Мы стояли, смотрели в светлое лицо командира.

— Коммодор Прайс принес извинения, — говорил он. — Был по делам на дальнем аэродроме, у летчиков. Далеко отсюда. На командира базы за проволочку наложил взыскание. По крайней мере он так сказал…

Строй шевельнулся.

— Дальше, — сказал капитан-лейтенант. — Выход конвоя назначен на сегодня, на семнадцать ноль-ноль. Пять транспортов «Либерти», два английских эсминца, одни американский и шесть наших катеров. Командует Прайс. Коммодор предложил задержаться на сутки, может быть, на двое, чтобы погрузить катера на «Либерти». На таких условиях и нам давали отдых.

Командир помолчал.

— Я отказался. Выходим в семнадцать ноль-ноль. Через два с половиной часа. Все ясно?

— Ясно, — сказал боцман.

— За это время надо погрузить горючее, продукты и привести корабль в порядок.

…Потом я таскал продукты. Мелькали ящики, мешки, пакеты — каменные плиты пирса, трап, непросохшая палуба, и опять — мешки, ящики… И на всех эти три буквы «USN», и все время всплывало перед глазами: Прайс, нахохлившийся на пирсе, командир на палубе, их скрестившиеся взгляды. Все тот же спор — и не только о том, как доставлять катера…

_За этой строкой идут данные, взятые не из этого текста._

(** [void MessageBus::receive(uint8_t *pointer, uint8_t length)]: the
    handler calls it makes, in order, each with the bytes its argument
    points to. *)
Definition receive (pointer : list Z) (length : Z) (bus : MessageBus)
  : list (Handler * list Z) :=
  if 0 <? length then
    let packet_id := hd 0 pointer in
    let pointer := tl pointer in
    if negb (length - 1 =? expected_length bus packet_id) then []
    else (fun it : Z * Handler => (it.2, pointer))
           <$> handlers_find packet_id (handlers bus)
  else [].

End MessageBus.

Arguments MessageBus : clear implicits.

End Bus.

(** ** The datagram builder (telemetry/datagram_builder.cpp) *)

(** A call that comes back with a value, or one that never does. *)
Inductive outcome (A : Type) : Type :=
| Returns (a : A)
| Hangs.
Arguments Returns {A} a.
Arguments Hangs {A}.

Definition outcome_bind {A B : Type} (o : outcome A) (k : A -> outcome B)
  : outcome B :=
  match o with
  | Returns a => k a
  | Hangs => Hangs
  end.

Notation "'let*' p := o 'in' k" := (outcome_bind o (fun p => k))
  (at level 10, p pattern, o at level 100, k at level 200, only parsing).

(** Modelled from the spec: telemetry/simpleCRC.h is not among the sources.
    The CRC engine is the seed [CRC_16_GENERATOR_POLY.initialValue], the
    table-driven step [CalculateRemainderFromTable (input, currentCRC)] and
    [FinalizeCRC]; remainders are 16-bit values. *)
Class SimpleCRC : Type := {
  initialValue : Z;
  CalculateRemainderFromTable : Z -> Z -> Z;
  FinalizeCRC : Z -> Z
}.

(** The byte order of multi-byte fields; the spec leaves the choice open and
    asks that it be the same everywhere. *)
Inductive endianness : Type := BigEndian | LittleEndian.
Existing Class endianness.

Module Builder.

(** [#define MALLOC_SIZE 64] *)
Definition MALLOC_SIZE : Z := 64.

(** Modelled from the spec: telemetry/telemetry_protocol.h is not among
    the sources.  The frame is [type tag][4-byte marker][payload][2-byte
    CRC]: the header is the first five bytes, and header and trailer
    together add seven bytes to the payload. *)
Definition HEADER_SIZE : Z := 5.

(** Modelled from the spec: the overhead constant of the same absent
    header; five header bytes and two checksum bytes. *)
Definition TOTAL_DATAGRAM_OVERHEAD : Z := 7.

(** An access through [datagramPtr] that the allocation does not cover, or
    a read of something never written.  The model records each one and goes
    on (a bad read yields 0, a bad store changes nothing). *)
Inductive fault : Type :=
| NullLoad (offset : Z)
| NullStore (offset : Z)
| LoadOutside (offset : Z)
| StoreOutside (offset : Z)
| LoadUninitialised (offset : Z)
| CrcUninitialised.

(** [struct Telemetry_Message { void *ptr; uint16_t size; }]; a pointer is
    [None] for NULL or the identity of an allocated block. *)
Record Telemetry_Message : Type := mkMessage { ptr : option N; size : Z }.

(** Modelled from the spec: the class declaration (misc/datagram_builder.h)
    is not among the sources; the four members are the ones the .cpp file
    uses, the three integers being 16-bit unsigned.  [memory] is the block
    [datagramPtr] points to, one entry per byte, [None] while the byte has
    never been written; [faults] is the log of bad accesses. *)
Record DatagramBuilder : Type := mkBuilder {
  datagramPtr : option N;
  memory : list (option Z);
  datagramSize : Z;
  currentIdx : Z;
  datagramCrc : option Z;
  faults : list fault
}.
Lemma run_sound (r : regex) :
  forall pos s cs k res,
    run text r pos s cs k = Some res ->
    suffix_at text pos s ->
    handed r pos s cs k res.
Proof.
  induction r as [|p| | |r1 IH1 r2 IH2|r1 IH1 r2 IH2|r1 IH1|n r1 IH1];
    intros pos s cs k res Hrun Hsuf.
  - cbn [run] in Hrun. exists EmptyString, s, cs. rewrite Nat.add_0_r.
    repeat split; [constructor | assumption | auto].
  - cbn [run] in Hrun. destruct s as [|c s']; [discriminate|].
    destruct (p c) eqn:Hp; [|discriminate].
    exists (String c EmptyString), s', cs. cbn [String.length].
    rewrite Nat.add_1_r.
    repeat split; [now constructor | assumption | auto].
  - cbn [run] in Hrun. destruct (pos =? 0); [|discriminate].
    exists EmptyString, s, cs. rewrite Nat.add_0_r.
    repeat split; [constructor | assumption | auto].
  - cbn [run] in Hrun. destruct (at_eol s); [|discriminate].
    exists EmptyString, s, cs. rewrite Nat.add_0_r.
    repeat split; [constructor | assumption | auto].
  - cbn [run] in Hrun.
    destruct (IH1 _ _ _ _ _ Hrun Hsuf) as [m1 [s1 [cs1 [-> [L1 [Hk1 Hc1]]]]]].
    apply suffix_at_advance in Hsuf.
    destruct (IH2 _ _ _ _ _ Hk1 Hsuf) as [m2 [s2 [cs2 [-> [L2 [Hk2 Hc2]]]]]].
    exists (m1 ++ m2)%string, s2, cs2.
    rewrite append_assoc, length_append, Nat.add_assoc.
    repeat split; [now constructor | assumption |].
    intros n x Hin. cbn [captured_by].
    destruct (Hc2 n x Hin) as [H|H]; [|tauto].
    destruct (Hc1 n x H); tauto.
  - cbn [run] in Hrun. destruct (run text r1 pos s cs k) as [c|] eqn:E1.
    + injection Hrun as ->.
      destruct (IH1 _ _ _ _ _ E1 Hsuf) as [m [s' [cs' [-> [L [Hk Hc]]]]]].
      exists m, s', cs'. repeat split; [now apply lang_alt_l | assumption |].
      intros n x Hin. cbn [captured_by]. destruct (Hc n x Hin); tauto.
    + destruct (IH2 _ _ _ _ _ Hrun Hsuf) as [m [s' [cs' [-> [L [Hk Hc]]]]]].
      exists m, s', cs'. repeat split; [now apply lang_alt_r | assumption |].
      intros n x Hin. cbn [captured_by]. destruct (Hc n x Hin); tauto.
  - change (star_loop text r1 k (S (String.length s)) pos s cs = Some res)
      in Hrun.
    revert Hrun. generalize (S (String.length s)) as fuel. intros fuel.
    revert pos s cs Hsuf.
    induction fuel as [|fuel IHf]; intros pos s cs Hsuf Hrun;
      cbn [star_loop] in Hrun.
    + exists EmptyString, s, cs. rewrite Nat.add_0_r.
      repeat split; [apply lang_star_nil | assumption | auto].
    + match type of Hrun with
      | match ?body with _ => _ end = _ => destruct body as [c|] eqn:E1
      end.
      * injection Hrun as ->.
        destruct (IH1 _ _ _ _ _ E1 Hsuf) as [m1 [s1 [cs1 [-> [L1 [Hk1 Hc1]]]]]].
        destruct (pos <? pos + String.length m1); [|discriminate].
        apply suffix_at_advance in Hsuf.
        destruct (IHf _ _ _ Hsuf Hk1) as [m2 [s2 [cs2 [-> [L2 [Hk2 Hc2]]]]]].
        exists (m1 ++ m2)%string, s2, cs2.
        rewrite append_assoc, length_append, Nat.add_assoc.
        repeat split; [now apply lang_star_cons | assumption |].
        intros n x Hin. cbn [captured_by] in *.
        destruct (Hc2 n x Hin) as [H|H]; [|tauto].
        destruct (Hc1 n x H); tauto.
      * exists EmptyString, s, cs. rewrite Nat.add_0_r.
        repeat split; [apply lang_star_nil | assumption | auto].
  - cbn [run] in Hrun.
    destruct (IH1 _ _ _ _ _ Hrun Hsuf) as [m [s' [cs' [-> [L [Hk Hc]]]]]].
    cbv beta in Hk.
    replace (pos + String.length m - pos) with (String.length m) in Hk by lia.
    assert (Hsub : substring pos (String.length m) text = m).
    { destruct Hsuf as [pre [-> <-]]. apply substring_middle. }
    rewrite Hsub in Hk.
    exists m, s', ((n, m) :: cs'). repeat split; [now constructor | assumption |].
    intros n' x [Hin|Hin]; cbn [captured_by].
    + injection Hin as <- <-. right. left. now split.
    + destruct (Hc n' x Hin); tauto.
Qed.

Рассказать бы тебе, коммодор, хотя бы про «Джесси Смит»! Может, понял бы тогда, что мы по-разному воюем!

Ни черта он не поймет — не так воспитан.

ГЛАВА СЕДЬМАЯ

На рассвете, в Норвежском море, возвращаясь с вахты — два шага оставалось до люка в кубрик, — я услышал взрыв.

Пока бежал к орудию, раздался еще один. Зарядами шел туман, иногда такими плотными, что леерные стойки на краю борта исчезали. Я прикинул, где громыхнуло первый и второй раз. Выходило, что атакованы корабли в хвосте и в начале конвоя.

До «бофорса» добежал первым — был ведь на палубе.

Полминуты, не больше, стоял у орудия один.

Еще не смолк раскат второго взрыва, не оборвался звонок боевой тревоги; мы опять оказались в сплошном тумане, я никого не видел, только слышал топот. Такие полминуты…

— Подлодки?

Рядом уже стоял Кравченко.

Я пожал плечами:

— Шел с вахты, слышу — взрывы. В той стороне и там…

— Подлодки.

Голос у него был чересчур спокойный, даже скучный.

Я смотрел на него и ждал третьего взрыва.

Невысокий, крепкий Кравченко подобрался, тоже ждал. Он в последние дни все писал письма, чтобы сразу, как придем, отправить — узнать, что с матерью.

Весь расчет занял свои места.

— Боевой пост два к бою готов! — доложил Кравченко, повернув голову к мостику.